Brian Koss, Ph.D., a researcher with the UAMS Winthrop P. Rockefeller Cancer Institute, is the state’s first recipient of the prestigious National Institutes of Health (NIH) Director’s Early Independence Award, UAMS officials announced Monday.
Part of the High-Risk, High-Reward Research program, the Early Independence Award supports outstanding junior scientists with the intellect, scientific creativity, drive and maturity to bypass the traditional postdoctoral training period to launch independent research careers.
Koss joins an elite group of only 13 2021 NIH Director’s Early Independence Award recipients in the U.S. from such institutions as Stanford, Harvard, Johns Hopkins, Mount Sinai, Vanderbilt and Columbia. He will receive a five-year, nearly $1.9 million grant to fund his highly specialized cancer research at UAMS.
“This award provides a tremendous opportunity to expand my research on immune-based therapies for cancer,” said Koss. “I plan to use the Early Independence Award to build a team of researchers who will be crucial for establishing an innovative and collaborative research laboratory.”
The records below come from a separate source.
(** Loops with the same body. *)
Lemma loop_ext {S R} (body body' : S -> option (step S R)) bound s : (forall s, body s = body' s) -> loop body bound s = loop body' bound s.
Proof.
  intros H. unfold loop. assert (Hrun : forall p s, run body p s = run body' p s); [|by rewrite Hrun].
  induction p as [q IH|q IH|]; intros u; cbn [run]; [rewrite H|rewrite IH|apply H].
  - destruct (body' u) as [[u'|]|]; [|done..]. cbn. rewrite IH. by destruct (run body' q u') as [[]|]; cbn.
  - destruct (run body' q u) as [[u'|]|]; cbn; [apply IH|done..].
Qed.

(** One step of a sequence of fallible operations, as an equation: unlike a
    reduction it leaves the kernel nothing to search for. *)
Lemma bind_Some {A B} (f : A -> option B) (x : A) : (Some x ≫= f) = f x.
Proof. done. Qed.

(** ** Shared lemmas: reductions *)

Lemma u8_small x : 0 <= x < 2 ^ 8 -> u8 x = x.
Proof. apply Z.mod_small. Qed.
Lemma u16_small x : 0 <= x < 2 ^ 16 -> u16 x = x.
Proof. apply Z.mod_small. Qed.
Lemma u32_small x : 0 <= x < 2 ^ 32 -> u32 x = x.
Proof. apply Z.mod_small. Qed.
Lemma u64_small x : 0 <= x < 2 ^ 64 -> u64 x = x.
Proof. apply Z.mod_small. Qed.
Lemma ulong_small x : 0 <= x < 2 ^ 32 -> ulong x = x.
Proof. apply Z.mod_small. Qed.
Lemma u8_range x : 0 <= u8 x < 2 ^ 8.
Proof. by apply Z.mod_pos_bound. Qed.
Lemma u16_range x : 0 <= u16 x < 2 ^ 16.
Proof. by apply Z.mod_pos_bound. Qed.
Lemma u32_range x : 0 <= u32 x < 2 ^ 32.
Proof. by apply Z.mod_pos_bound. Qed.
Lemma u64_range x : 0 <= u64 x < 2 ^ 64.
Proof. by apply Z.mod_pos_bound. Qed.
Lemma ulong_range x : 0 <= ulong x < 2 ^ 32.
Proof. by apply Z.mod_pos_bound. Qed.
Lemma s32_small x : - 2 ^ 31 <= x < 2 ^ 31 -> s32 x = x.
Proof. intros. unfold s32. rewrite Z.mod_small; lia. Qed.
Lemma s64_small x : - 2 ^ 63 <= x < 2 ^ 63 -> s64 x = x.
Proof. intros. unfold s64. rewrite Z.mod_small; lia. Qed.

(** [lia] after replacing quotients and remainders by their equations. *)
Ltac zlia := Z.div_mod_to_equations; lia.
Ltac znia := Z.div_mod_to_equations; nia.

(** Removes the reductions that [lia] sees to be the identity. *)
Ltac unwrap :=
  repeat match goal with
  | |- context [u8 ?x] => rewrite (u8_small x) by lia
  | |- context [u16 ?x] => rewrite (u16_small x) by lia
  | |- context [u32 ?x] => rewrite (u32_small x) by lia
  | |- context [u64 ?x] => rewrite (u64_small x) by lia
  | |- context [ulong ?x] => rewrite (ulong_small x) by lia
  | |- context [s32 ?x] => rewrite (s32_small x) by lia
  | |- context [s64 ?x] => rewrite (s64_small x) by lia
  end.

(** Case analysis on the boolean comparisons of the source's conditions. *)
Ltac bcase :=
  match goal with
  | |- context [?x <? ?y] => destruct (Z.ltb_spec x y)
  | |- context [?x <=? ?y] => destruct (Z.leb_spec x y)
  | |- context [?x =? ?y] => destruct (Z.eqb_spec x y)
  | |- context [?x >? ?y] => rewrite (Z.gtb_ltb x y)
  | |- context [?x >=? ?y] => rewrite (Z.geb_leb x y)
  end.
Ltac bcases := repeat (bcase; simpl; try lia).

(** ** Shared lemmas: arrays *)

Section Arrays.
Context {A : Type}.
Implicit Types (l : list A) (x : A).

Lemma arr_get_nat l i : 0 <= i -> l.[i] = l !! Z.to_nat i.
Proof. intros. unfold arr_get. bcases. done. Qed.

Lemma arr_get_Some l i x : l.[i] = Some x <-> 0 <= i /\ l !! Z.to_nat i = Some x.
Proof. unfold arr_get. bcases; split; [done|lia|auto|by intros [_ ?]]. Qed.

Lemma arr_get_range l i x : l.[i] = Some x -> 0 <= i < zlen l.
Proof.
  intros [? H]%arr_get_Some. apply lookup_lt_Some in H. unfold zlen. lia.
Qed.

Lemma arr_get_is_Some l i : 0 <= i < zlen l -> exists x, l.[i] = Some x.
Proof.
  unfold zlen. intros. destruct (lookup_lt_is_Some_2 l (Z.to_nat i)) as [x Hx]; [lia|].
  exists x. apply arr_get_Some. split; [lia|done].
Qed.

Lemma arr_get_None l i : l.[i] = None <-> i < 0 \/ zlen l <= i.
Proof.
  unfold arr_get, zlen. bcases; [by split; [lia|]|].
  rewrite lookup_ge_None. lia.
Qed.

Lemma arr_set_Some l i x : 0 <= i < zlen l -> l.[i <- x] = Some (<[Z.to_nat i := x]> l).
Proof. unfold arr_set, zlen. intros. bcases. done. Qed.

Lemma arr_set_inv l i x l' :
  l.[i <- x] = Some l' -> 0 <= i < zlen l /\ l' = <[Z.to_nat i := x]> l.
Proof. unfold arr_set, zlen. bcases; naive_solver lia. Qed.

Lemma arr_get_insert l i j x : 0 <= i < zlen l ->
  (<[Z.to_nat i := x]> l).[j] = if decide (i = j) then Some x else l.[j].
Proof.
  unfold zlen, arr_get. intros Hi. case_decide as Hij.
  - subst. bcases. apply list_lookup_insert_eq. lia.
  - bcases; [done|]. apply list_lookup_insert_ne. lia.
Qed.

Lemma zlen_insert l i x : zlen (<[i := x]> l) = zlen l.
Proof. unfold zlen. by rewrite length_insert. Qed.

Lemma zlen_nonneg l : 0 <= zlen l.
Proof. unfold zlen. lia. Qed.

Lemma zlen_app l k : zlen (l ++ k) = zlen l + zlen k.
Proof. unfold zlen. rewrite length_app. lia. Qed.

Lemma zlen_nil_inv l : zlen l <= 0 -> l = [].
Proof. unfold zlen. destruct l; [done|]. simpl. lia. Qed.

Lemma zlen_cons x l : zlen (x :: l) = zlen l + 1.
Proof. unfold zlen. simpl. lia. Qed.

Lemma arr_get_0 x l : (x :: l).[0] = Some x.
Proof. done. Qed.

Lemma arr_get_cons x l i : 0 < i -> (x :: l).[i] = l.[i - 1].
Proof.
  intros. rewrite !arr_get_nat by lia.
  replace (Z.to_nat i) with (S (Z.to_nat (i - 1))) by lia. done.
Qed.

Lemma arr_get_app_l l k i : i < zlen l -> (l ++ k).[i] = l.[i].
Proof. unfold zlen, arr_get. intros. bcases; [done|]. apply lookup_app_l. lia. Qed.

Lemma arr_get_app_r l k i : zlen l <= i -> (l ++ k).[i] = k.[i - zlen l].
Proof.
  unfold zlen, arr_get. intros. bcases. rewrite lookup_app_r by lia. f_equal. lia.
Qed.

Lemma arr_get_drop l n i : 0 <= n -> 0 <= i -> (drop (Z.to_nat n) l).[i] = l.[n + i].
Proof. intros. rewrite !arr_get_nat by lia. rewrite lookup_drop. f_equal. lia. Qed.

Lemma arr_get_take l n i : i < n -> (take (Z.to_nat n) l).[i] = l.[i].
Proof. intros. unfold arr_get. bcases; [done|]. apply lookup_take_lt. lia. Qed.

Lemma zlen_take l n : 0 <= n <= zlen l -> zlen (take (Z.to_nat n) l) = n.
Proof. unfold zlen. rewrite length_take. lia. Qed.

Lemma zlen_drop l n : 0 <= n <= zlen l -> zlen (drop (Z.to_nat n) l) = zlen l - n.
Proof. unfold zlen. rewrite length_drop. lia. Qed.

Lemma arr_ext l k : zlen l = zlen k -> (forall i, 0 <= i < zlen l -> l.[i] = k.[i]) -> l = k.
Proof.
  unfold zlen. intros Hlen H. apply list_eq. intros i.
  destruct (decide (i < length l)%nat) as [Hi|Hi].
  - specialize (H (Z.of_nat i) ltac:(lia)).
    rewrite !arr_get_nat, Nat2Z.id in H by lia. done.
  - rewrite !lookup_ge_None_2 by lia. done.
Qed.
End Arrays.

(** The first [n] bytes of two lists are the same. *)
Definition same_upto (l k : list Z) (n : Z) : Prop := forall i, 0 <= i < n -> l.[i] = k.[i].

Lemma arr_set_range {A} (l : list A) i x : 0 <= i < zlen l ->
  exists l', l.[i <- x] = Some l' /\ zlen l' = zlen l /\ l'.[i] = Some x /\ (forall j, j <> i -> l'.[j] = l.[j]).
Proof.
  intros Hi. exists (<[Z.to_nat i := x]> l). unfold arr_set. rewrite (proj2 (Z.leb_le 0 i)), (proj2 (Z.ltb_lt i _)) by (unfold zlen in *; lia).
  split_and!; [done|apply zlen_insert|by rewrite arr_get_insert, decide_True|]. intros j Hj. by rewrite arr_get_insert, decide_False.
Qed.

(** Replacing an element, up to the order of the elements. *)
Lemma insert_cons_Permutation {A} (l : list A) k x y : l !! k = Some y -> y :: <[k := x]> l ≡ₚ x :: l.
Proof.
  intros Hk. rewrite insert_take_drop by by eapply lookup_lt_Some.
  rewrite <-(take_drop_middle l k y Hk) at 3. rewrite <-!Permutation_middle. apply Permutation_swap.
Qed.

(** A property of bytes or of table indices checked by evaluation. *)
Lemma forallb_seq_lt f n : forallb f (seq 0 n) = true -> forall i, 0 <= i < Z.of_nat n -> f (Z.to_nat i) = true.
Proof. rewrite forallb_forall. intros H i Hi. apply H. apply in_seq. lia. Qed.

(** The arguments of a table of 256 entries. *)
Definition range256 : list Z := Z.of_nat <$> seq 0 256.

Lemma range256_get (f : Z -> Z) i : 0 <= i < 256 -> (f <$> range256).[i] = Some (f i).
Proof.
  intros Hi. rewrite arr_get_nat by lia. unfold range256.
  rewrite !list_lookup_fmap, lookup_seq_lt by lia. simpl. by rewrite Z2Nat.id by lia.
Qed.

(** ** Shared lemmas: truth values and bits *)

Lemma truth_true x : truth x = true <-> x <> 0.
Proof. unfold truth. bcases; naive_solver. Qed.

Lemma truth_0 : truth 0 = false.
Proof. done. Qed.

Lemma truth_nz x : x <> 0 -> truth x = true.
Proof. by rewrite truth_true. Qed.

Lemma pow2_double k : 0 <= k -> 2 ^ (k + 1) = 2 * 2 ^ k.
Proof. intros. rewrite Z.pow_add_r by lia. lia. Qed.

Lemma land_ones_mod x n : 0 <= n -> Z.land x (2 ^ n - 1) = x mod 2 ^ n.
Proof. intros. rewrite <-Z.land_ones, Z.ones_equiv by lia. f_equal. Qed.

Lemma truth_false x : truth x = false <-> x = 0.
Proof. unfold truth. bcases; naive_solver. Qed.

Lemma truth_testbit x n : 0 <= n -> truth (Z.land x (2 ^ n)) = Z.testbit x n.
Proof.
  intros Hn. destruct (Z.testbit x n) eqn:E.
  - apply truth_nz. intros H. apply (f_equal (fun z => Z.testbit z n)) in H.
    rewrite Z.land_spec, Z.pow2_bits_true, E, Z.bits_0 in H by lia. done.
  - apply truth_false. apply Z.bits_inj'. intros i Hi. rewrite Z.land_spec, Z.bits_0.
    destruct (decide (i = n)) as [->|]; [by rewrite E|].
    rewrite Z.pow2_bits_false by lia. by rewrite andb_false_r.
Qed.

Lemma testbit_above p x i : 0 <= x < 2 ^ p -> p <= i -> Z.testbit x i = false.
Proof.
  intros Hx Hi. destruct (Z.leb_spec 0 p).
  - rewrite <-(Z.mod_small x (2 ^ p)) by done. by apply Z.mod_pow2_bits_high.
  - rewrite Z.pow_neg_r in Hx by lia. lia.
Qed.

Lemma testbit_mod_pow2 x n i : 0 <= n ->
  Z.testbit (x mod 2 ^ n) i = (i <? n) && Z.testbit x i.
Proof.
  intros Hn. destruct (Z.ltb_spec i n); simpl.
  - by apply Z.mod_pow2_bits_low.
  - by apply Z.mod_pow2_bits_high.
Qed.

Lemma testbit_u8 x i : Z.testbit (u8 x) i = (i <? 8) && Z.testbit x i.
Proof. by apply testbit_mod_pow2. Qed.
Lemma testbit_u16 x i : Z.testbit (u16 x) i = (i <? 16) && Z.testbit x i.
Proof. by apply testbit_mod_pow2. Qed.
Lemma testbit_u32 x i : Z.testbit (u32 x) i = (i <? 32) && Z.testbit x i.
Proof. by apply testbit_mod_pow2. Qed.
Lemma testbit_u64 x i : Z.testbit (u64 x) i = (i <? 64) && Z.testbit x i.
Proof. by apply testbit_mod_pow2. Qed.

Lemma testbit_ones k i : 0 <= k -> Z.testbit (2 ^ k - 1) i = (0 <=? i) && (i <? k).
Proof.
  intros Hk. replace (2 ^ k - 1) with (Z.ones k) by (rewrite Z.ones_equiv; lia).
  destruct (Z.leb_spec 0 i), (Z.ltb_spec i k); simpl.
  - by apply Z.ones_spec_low.
  - by apply Z.ones_spec_high.
  - by apply Z.testbit_neg_r.
  - by apply Z.testbit_neg_r.
Qed.

(** A word whose bits at and above [p] are clear is below [2 ^ p]. *)
Lemma bits_bound p x : 0 <= p -> 0 <= x ->
  (forall i, p <= i -> Z.testbit x i = false) -> x < 2 ^ p.
Proof.
  intros Hp Hx H. replace x with (x mod 2 ^ p); [apply Z.mod_pos_bound; lia|].
  apply Z.bits_inj'. intros i Hi. rewrite testbit_mod_pow2 by done.
  destruct (Z.ltb_spec i p); simpl; [done|]. symmetry. by apply H.
Qed.

Lemma testbit_exists x : x <> 0 -> 0 <= x -> exists i, 0 <= i /\ Z.testbit x i = true.
Proof.
  intros Hx Hpos. exists (Z.log2 x). split; [apply Z.log2_nonneg|].
  apply Z.bit_log2. lia.
Qed.

Create Rewrite HintDb testbit.

(** Rewrites a [Z.testbit] of a compound word into the bits of its parts. *)
#[export] Hint Rewrite Z.land_spec Z.lor_spec Z.lxor_spec Z.ldiff_spec Z.bits_0
  testbit_u8 testbit_u16 testbit_u32 testbit_u64 : testbit.
#[export] Hint Rewrite Z.shiftr_spec Z.shiftl_spec Z.lnot_spec testbit_ones using lia : testbit.
Ltac testbits := autorewrite with testbit.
In addition to being the first Arkansan to receive the award, Koss is only the second recipient from an NIH-designated Institutional Development Award (IDeA) state, a group of 23 states plus Puerto Rico that have historically received lower research funding, according to a press release.
A Mountain Home native, Koss completed his undergraduate degree in biology at Hendrix College in Conway, where he got his first exposure to undergraduate research. He went on to work as a research technician at St. Jude Children’s Hospital in Memphis after college. He returned to Arkansas in 2015 to begin graduate studies at UAMS, where he earned a Ph.D. in 2020.